Incremental Learning via Rate Reduction

arXiv:2011.14593v148 citations
AI Analysis

This work provides a novel approach to mitigate catastrophic forgetting for deep learning models, which is a critical problem for continuous learning systems.

This paper addresses catastrophic forgetting in deep learning by proposing a "white box" architecture based on the principle of rate reduction, which allows for explicit computation of network layers without backpropagation. The method can provably construct a new network that emulates joint training with all past and new classes, achieving significantly less decay in classification performance and outperforming state-of-the-art methods on MNIST and CIFAR-10.
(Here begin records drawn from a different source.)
(** Until a file is selected only the error message and the clock move. *)
Definition Pristine (w : World) : Prop :=
  file (ui w) = None ->
  transcript (ui w) = ""%string /\ isLoading (ui w) = false
  /\ progress (ui w) = 0 /\ requestCount (ui w) = 0
  /\ inflight w = [] /\ timers w = [] /\ requests w = [].

(** The loading flag and the progress value are set together. *)
Definition Coupled (s : State) : Prop :=
  (isLoading s = false /\ progress s = 0)
  \/ (isLoading s = true /\ progress s = 0)
  \/ (isLoading s = false /\ progress s = 100).

(** Shifts and masks by constants, as divisions and remainders. *)
Ltac to_arith :=
  change 3 with (Z.ones 2); change 15 with (Z.ones 4);
  change 63 with (Z.ones 6);
  rewrite ?Z.land_ones by lia;
  rewrite ?Z.shiftr_div_pow2 by lia.

(** * Properties *)

(** ** Bit-level facts behind the encoder *)

Lemma land_shiftl_low x y k :
  0 <= k -> 0 <= y < 2 ^ k -> Z.land (Z.shiftl x k) y = 0.
Proof.
  intros Hk Hy. apply Z.bits_inj'. intros n Hn.
  rewrite Z.land_spec, Z.bits_0.
  destruct (Z.lt_ge_cases n k) as [Hlt | Hge].
  - rewrite Z.shiftl_spec_low by lia. reflexivity.
  - rewrite <- (Z.mod_small y (2 ^ k)) by lia.
    rewrite Z.mod_pow2_bits_high by lia. apply andb_false_r.
Qed.

Lemma lor_shiftl_low x y k :
  0 <= k -> 0 <= y < 2 ^ k -> Z.lor (Z.shiftl x k) y = x * 2 ^ k + y.
Proof.
  intros Hk Hy.
  pose proof (Z.add_lor_land (Z.shiftl x k) y) as H.
  rewrite land_shiftl_low in H by assumption.
  rewrite <- (Z.shiftl_mul_pow2 x k) by assumption. lia.
Qed.

Lemma sextets_in_range a b c :
  0 <= a < 256 -> 0 <= b < 256 -> 0 <= c < 256 ->
  0 <= Z.shiftr a 2 < 64
  /\ 0 <= Z.lor (Z.shiftl (Z.land a 3) 4) (Z.shiftr b 4) < 64
  /\ 0 <= Z.lor (Z.shiftl (Z.land b 15) 2) (Z.shiftr c 6) < 64
  /\ 0 <= Z.land c 63 < 64.
Proof.
  intros Ha Hb Hc. to_arith.
  rewrite !lor_shiftl_low.
  all: change (2 ^ 2) with 4; change (2 ^ 4) with 16; change (2 ^ 6) with 64.
  all: try (Z.div_mod_to_equations; lia).
Qed.

Lemma octets_of_sextets a b c :
  0 <= a < 256 -> 0 <= b < 256 -> 0 <= c < 256 ->
  let s0 := Z.shiftr a 2 in
  let s1 := Z.lor (Z.shiftl (Z.land a 3) 4) (Z.shiftr b 4) in
  let s2 := Z.lor (Z.shiftl (Z.land b 15) 2) (Z.shiftr c 6) in
  let s3 := Z.land c 63 in
  Base64.octet1 s0 s1 = a /\ Base64.octet2 s1 s2 = b /\ Base64.octet3 s2 s3 = c.
Proof.
  intros Ha Hb Hc. cbv zeta. unfold Base64.octet1, Base64.octet2, Base64.octet3.
  to_arith.
  rewrite !(lor_shiftl_low (a mod 2 ^ 2)), !(lor_shiftl_low (b mod 2 ^ 4)).
  all: change (2 ^ 2) with 4; change (2 ^ 4) with 16; change (2 ^ 6) with 64.
  all: try (Z.div_mod_to_equations; lia).
  rewrite !lor_shiftl_low.
  all: change (2 ^ 2) with 4; change (2 ^ 4) with 16; change (2 ^ 6) with 64.
  all: try (Z.div_mod_to_equations; lia).
Qed.

(** ** The alphabet is injective on 6-bit groups *)

Lemma below_64 (P : Z -> Prop) :
  Forall P (map Z.of_nat (seq 0 64)) -> forall n, 0 <= n < 64 -> P n.
Proof.
  intros H n Hn. rewrite List.Forall_forall in H. apply H.
  rewrite <- (Z2Nat.id n) by lia. apply List.in_map, List.in_seq. lia.
Qed.

Lemma dec6_enc6 n : 0 <= n < 64 -> Base64.dec6 (Base64.enc6 n) = Some n.
Proof. revert n. apply below_64. repeat constructor. Qed.

Lemma enc6_not_pad n :
  0 <= n < 64 -> Ascii.eqb (Base64.enc6 n) Base64.pad = false.
Proof. revert n. apply below_64. repeat constructor. Qed.

(** ** Decoding undoes encoding *)

Lemma list_ind3 {A} (P : list A -> Prop) :
  P [] -> (forall a, P [a]) -> (forall a b, P [a; b]) ->
  (forall a b c l, P l -> P (a :: b :: c :: l)) ->
  forall l, P l.
Proof.
  intros H0 H1 H2 H3 l.
  cut (P l /\ (forall a, P (a :: l)) /\ (forall a b, P (a :: b :: l))).
  { tauto. }
  induction l as [| x l (IH0 & IH1 & IH2)]; auto.
Qed.

Lemma encode_nil_inv bs : Base64.encode bs = [] -> bs = [].
Proof. destruct bs as [| a [| b [| c rest]]]; simpl; congruence. Qed.

Lemma decode_encode bs :
  is_octets bs -> Base64.decode (Base64.encode bs) = Some bs.
Proof.
  induction bs as [| a | a b | a b c rest IH] using list_ind3; intros Hbs.
  - reflexivity.
  - apply Forall_cons_1 in Hbs as [Ha _].
    destruct (sextets_in_range a 0 0) as (R0 & R1 & _); [lia .. |].
    destruct (octets_of_sextets a 0 0) as (E1 & _); [lia .. |].
    change (Z.shiftr 0 4) with 0 in *. rewrite Z.lor_0_r in *.
    cbn [Base64.encode Base64.decode].
    rewrite !dec6_enc6 by assumption. cbn [mbind option_bind].
    change (Ascii.eqb Base64.pad Base64.pad) with true. cbv iota.
    now rewrite E1.
  - apply Forall_cons_1 in Hbs as [Ha Hbs]. apply Forall_cons_1 in Hbs as [Hb _].
    destruct (sextets_in_range a b 0) as (R0 & R1 & R2 & _); [lia .. |].
    destruct (octets_of_sextets a b 0) as (E1 & E2 & _); [lia .. |].
    change (Z.shiftr 0 6) with 0 in *. rewrite Z.lor_0_r in *.
    cbn [Base64.encode Base64.decode].
    rewrite !dec6_enc6 by assumption. cbn [mbind option_bind].
    change (Ascii.eqb Base64.pad Base64.pad) with true. cbv iota.
    rewrite enc6_not_pad by assumption. cbn [mbind option_bind].
    now rewrite E1, E2.
  - apply Forall_cons_1 in Hbs as [Ha Hbs]. apply Forall_cons_1 in Hbs as [Hb Hbs].
    apply Forall_cons_1 in Hbs as [Hc Hbs].
    destruct (sextets_in_range a b c) as (R0 & R1 & R2 & R3); [lia .. |].
    destruct (octets_of_sextets a b c) as (E1 & E2 & E3); [lia .. |].
    specialize (IH Hbs).
    cbn [Base64.encode Base64.decode].
    rewrite !dec6_enc6 by assumption. cbn [mbind option_bind].
    destruct (Base64.encode rest) as [| c' cs'] eqn:Henc.
    + apply encode_nil_inv in Henc. subst rest.
      rewrite enc6_not_pad by assumption. cbn [mbind option_bind].
      now rewrite E1, E2, E3.
    + rewrite IH. cbn [mbind option_bind].
      now rewrite E1, E2, E3.
Qed.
Current deep learning architectures suffer from catastrophic forgetting, a failure to retain knowledge of previously learned classes when incrementally trained on new classes. The fundamental roadblock faced by deep learning methods is that deep learning models are optimized as "black boxes," making it difficult to properly adjust the model parameters to preserve knowledge about previously seen data. To overcome the problem of catastrophic forgetting, we propose utilizing an alternative "white box" architecture derived from the principle of rate reduction, where each layer of the network is explicitly computed without back propagation. Under this paradigm, we demonstrate that, given a pre-trained network and new data classes, our approach can provably construct a new network that emulates joint training with all past and new classes. Finally, our experiments show that our proposed learning algorithm observes significantly less decay in classification performance, outperforming state of the art methods on MNIST and CIFAR-10 by a large margin and justifying the use of "white box" algorithms for incremental learning even for sufficiently complex image data.